L’assurance agricole au Moyen-Orient

Les deux pays du Moyen Orient les plus fertiles, à savoir la Syrie et l’Irak, vivent actuellement une situation politique et sociale compliquée. De ce fait, la branche agricole comme le reste des assurances est à l’arrêt. Néanmoins, en 2004, une expérience a été initiée en Syrie(1), pays fortement exposé à la sécheresse. Le gouvernement de l’époque a entrepris des études pour l’introduction d’un programme d’assurance agricole indexé sur les données climatiques.

Le Sultanat d’Oman qui dispose d’un climat favorable à l’essor de l’agriculture est en passe d’instaurer un système d’assurance agricole. Début 2016, l'autorité des marchés des capitaux (CMA), le ministère de l'agriculture et de la pêche et le réassureur local Oman Re ont entamé des pourparlers pour introduire l’assurance agricole dans le pays. L’agriculture omanaise est confrontée à plusieurs risques : sécheresse, inondation, maladie des plantes… A noter que l’agriculture contribue à 1,6% du PIB en 2015.

Malgré leur aisance financière, les autres pays du Golfe rencontrent des défis d’ordre structurel. Leur population continue à croître, les ressources en eau se raréfient, les terres arables se font de plus en plus rares... Face à cette situation, ces pays riches recourent depuis quelques années à l’accaparement agricole.

Les Émirats arabes unis exploitent près de 500 000 hectares en dehors de leur territoire. De son côté, l’Arabie Saoudite a créé des annexes extra-territoriales de plus de 30 000 hectares dans des pays fertiles de l’Afrique de l’Est comme le Mozambique.

Le dernier rapport 2016 de GRAIN(2), une organisation internationale qui vise à renforcer le contrôle des paysans sur les systèmes alimentaires, recense 491 accaparements de terres à grande échelle au cours de la dernière décennie. Ces accords territoriaux portent sur plus de 30 millions d'hectares dans 78 pays.

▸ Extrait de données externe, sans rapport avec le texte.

(** X14. UUID freshness is kept along the way: after a channel-addressed
    send, a direct send or any number of heartbeat turns, no UUID still to
    be drawn names a stored notification. *)
Theorem senders_keep_uuids_fresh payload direct tenant user settings turns w :
  uuids_fresh rt w →
  uuids_fresh rt (send_notifications rt payload tenant user w).2
  ∧ uuids_fresh rt (send_direct_notifications rt direct tenant user w).2
  ∧ uuids_fresh rt (heartbeats_loop rt settings turns w).2.
Proof.
  intros Hfresh. split_and!.
  - destruct (NotificationCreate.channel_ids payload) as [|c cs] eqn:Hcs.
    { unfold send_notifications. by rewrite Hcs. }
    rewrite send_notifications_world by (by rewrite Hcs).
    by apply send_each_keeps_uuids_fresh.
  - destruct Hfresh as [Hinj Hfresh]. unfold send_direct_notifications.
    destruct (truthy _); simpl; [|by split].
    unfold new_Notification, firebase_send. run_M.
    rewrite get_user_tokens_run.
    destruct (match tokens (db w) !! _ with Some _ => _ | None => _ end)
      as [|tok toks]; simpl; [by split|].
    destruct (over_limit (tok :: toks)); simpl.
    { split; [done|]. intros n Hn. simpl in *. apply Hfresh. lia. }
    rewrite insert_notification_run.
    destruct (encodable _); simpl.
    2:{ split; [done|]. intros n Hn. simpl in *. apply Hfresh. lia. }
    rewrite Hfresh by lia. simpl.
    split; [done|]. intros n Hn. simpl in *.
    rewrite lookup_insert_ne; [apply Hfresh; lia|]. intros ?%Hinj. lia.
  - destruct Hfresh as [Hinj Hfresh]. split; [done|]. intros n Hn.
    rewrite heartbeats_loop_run. apply Hfresh.
    rewrite heartbeats_loop_world in Hn. cbv zeta in Hn.
    destruct (over_limit _); [destruct turns|]; simpl in Hn; lia.
Qed.

(** ** tenants.py and the routes *)

(** X15. On a table that holds neither the configured default tenant nor
    the key "jamboree26", [tenants_init] returns and stores the default
    tenant under the key "jamboree26", whatever its configured id. With
    the default setting a second run changes nothing and the tenant
    resolves; with any other [DEFAULT_TENANT] the configured id still does
    not resolve (404) and a second run raises on the taken key. *)
Theorem tenants_init_stores_under_fixed_key settings s :
  tenants s !! Settings.DEFAULT_TENANT settings = None →
  tenants s !! "jamboree26" = None →
  ∃ s1,
    tenants_init rt settings s = (Returned tt, s1)
    ∧ (∃ t, tenants s1 !! "jamboree26" = Some t
            ∧ Tenant.id t = Settings.DEFAULT_TENANT settings
            ∧ Tenant.name t = Settings.DEFAULT_TENANT_NAME settings)
    ∧ (∀ k, k ≠ "jamboree26" → tenants s1 !! k = tenants s !! k)
    ∧ db (world s1) = db (world s)
    ∧ outbox (world s1) = outbox (world s)
    ∧ (Settings.DEFAULT_TENANT settings = "jamboree26" →
       tenants_init rt settings s1 = (Returned tt, s1)
       ∧ get_tenant_id "jamboree26" s1 = (Returned "jamboree26", s1))
    ∧ (Settings.DEFAULT_TENANT settings ≠ "jamboree26" →
       get_tenant_id (Settings.DEFAULT_TENANT settings) s1
       = (Raised (HTTPException 404 "Tenant not found."), s1)
       ∧ (tenants_init rt settings s1).1 = Raised UniqueViolationError).
Proof.
  intros Hdefault Hkey. unfold tenants_init, get_tenant_id, select_by_id.
  rewrite Hdefault, insert_row_fresh by done.
  eexists. split; [done|]. simpl. rewrite lookup_insert_eq. split_and!; try done.
  - by eexists.
  - intros k Hk. by rewrite lookup_insert_ne.
  - intros Heq. rewrite Heq. by rewrite !lookup_insert_eq.
  - intros Hne. rewrite lookup_insert_ne, Hdefault by done.
    split; [done|].
    by rewrite insert_row_taken by (done || (rewrite lookup_insert_eq; eauto)).
Qed.
(** * The connection runner and the session manager

    A shallow embedding of [backend/modules/connection_runner.py] and
    [backend/modules/session_manager.py], and what holds of them.

    Definitions:
    - [PyJson] : Python values and the [json] module the runner's wire
      protocol is built on ([json.dumps], [json.loads]).
    - [Runner] : the [ConnectionRunner] class: the dispatcher, the message
      pump, [stop] and the state-change handler, and the worker as a
      machine whose steps are the stretches of code between two
      suspension points.
    - [Sessions] : the [SessionManager] class over a finite map.

    Facts, in the same order: [loads] reads back what [dumps] writes; the
    wire protocol; the dispatcher; the pump, [stop] and the state-change
    handler; the session manager.
*)

From Stdlib Require Import ZArith NArith List Lia Bool String Ascii.
From Stdlib Require Import DecimalN DecimalPos DecimalFacts.
From stdpp Require Import base option gmap.
Import ListNotations.

Local Open Scope N_scope.

(** ** Python strings

    A Python [str] is a sequence of code points.  String literals of the
    source are written [lit "..."]. *)

Abbreviation char := N (only parsing).
Abbreviation str := (list N) (only parsing).

Definition lit (s : string) : str :=
  List.map N_of_ascii (list_ascii_of_string s).

Module PyJson.

(** *** Values

    The values that travel through the protocol.  A [dict] keeps its keys
    in insertion order; its keys are strings, as in every object that
    [json.loads] builds.  A [float] is carried by the decimal text that
    denotes it ([float.__repr__]); two texts denoting the same binary64
    number are not identified. *)

#[warnings="-register-all"]
Inductive value : Type :=
| VNone
| VBool (b : bool)
| VInt (z : Z)
| VFloat (repr : str)
| VStr (s : str)
| VList (xs : list value)
| VDict (kvs : list (str * value)).

Section value_induction.
Variable P : value -> Prop.
Hypothesis HNone : P VNone.
Hypothesis HBool : forall b, P (VBool b).
Hypothesis HInt : forall z, P (VInt z).
Hypothesis HFloat : forall r, P (VFloat r).
Hypothesis HStr : forall s, P (VStr s).
Hypothesis HList : forall xs, Forall P xs -> P (VList xs).
Hypothesis HDict : forall kvs, Forall (fun kv => P (snd kv)) kvs -> P (VDict kvs).

Fixpoint value_nested_ind (v : value) : P v :=
  match v with
  | VNone => HNone
  | VBool b => HBool b
  | VInt z => HInt z
  | VFloat r => HFloat r
  | VStr s => HStr s
  | VList xs =>
      HList xs
        ((fix go (l : list value) : Forall P l :=
            match l with
            | [] => List.Forall_nil P
            | x :: l' => List.Forall_cons P x l' (value_nested_ind x) (go l')
            end) xs)
  | VDict kvs =>
      HDict kvs
        ((fix go (l : list (str * value)) : Forall (fun kv => P (snd kv)) l :=
            match l with
            | [] => List.Forall_nil _
            | kv :: l' => List.Forall_cons _ kv l' (value_nested_ind (snd kv)) (go l')
            end) kvs)
  end.
End value_induction.

(** *** Dictionaries: [d[k]], [k in d], [d[k] = v] *)

Definition str_eqb (a b : str) : bool := bool_decide (a = b).

Fixpoint dict_get {A} (d : list (str * A)) (k : str) : option A :=
  match d with
  | [] => None
  | (k', v) :: d' => if str_eqb k' k then Some v else dict_get d' k
  end.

D’autres sources dont la Banque Mondiale avancent des chiffres allant de 46 millions à 60 millions d’hectares. Les deux-tiers de ces surfaces sont en Afrique subsaharienne. Le tiers restant se trouve en Asie. La taille moyenne de terres est de 40 000 ha.

L'impact croissant du changement climatique et les pertes de récoltes dues aux conditions météorologiques extrêmes poussent plusieurs autres pays à l’instar du Japon, de la Corée du Sud et de la Chine à accaparer des terres arables pour répondre à leurs besoins croissant de production alimentaire. Si ces transactions constituent une opportunité pour les pays exploitants, elles représentent par contre, une menace pour le développement et la sécurité alimentaire de régions exploitées.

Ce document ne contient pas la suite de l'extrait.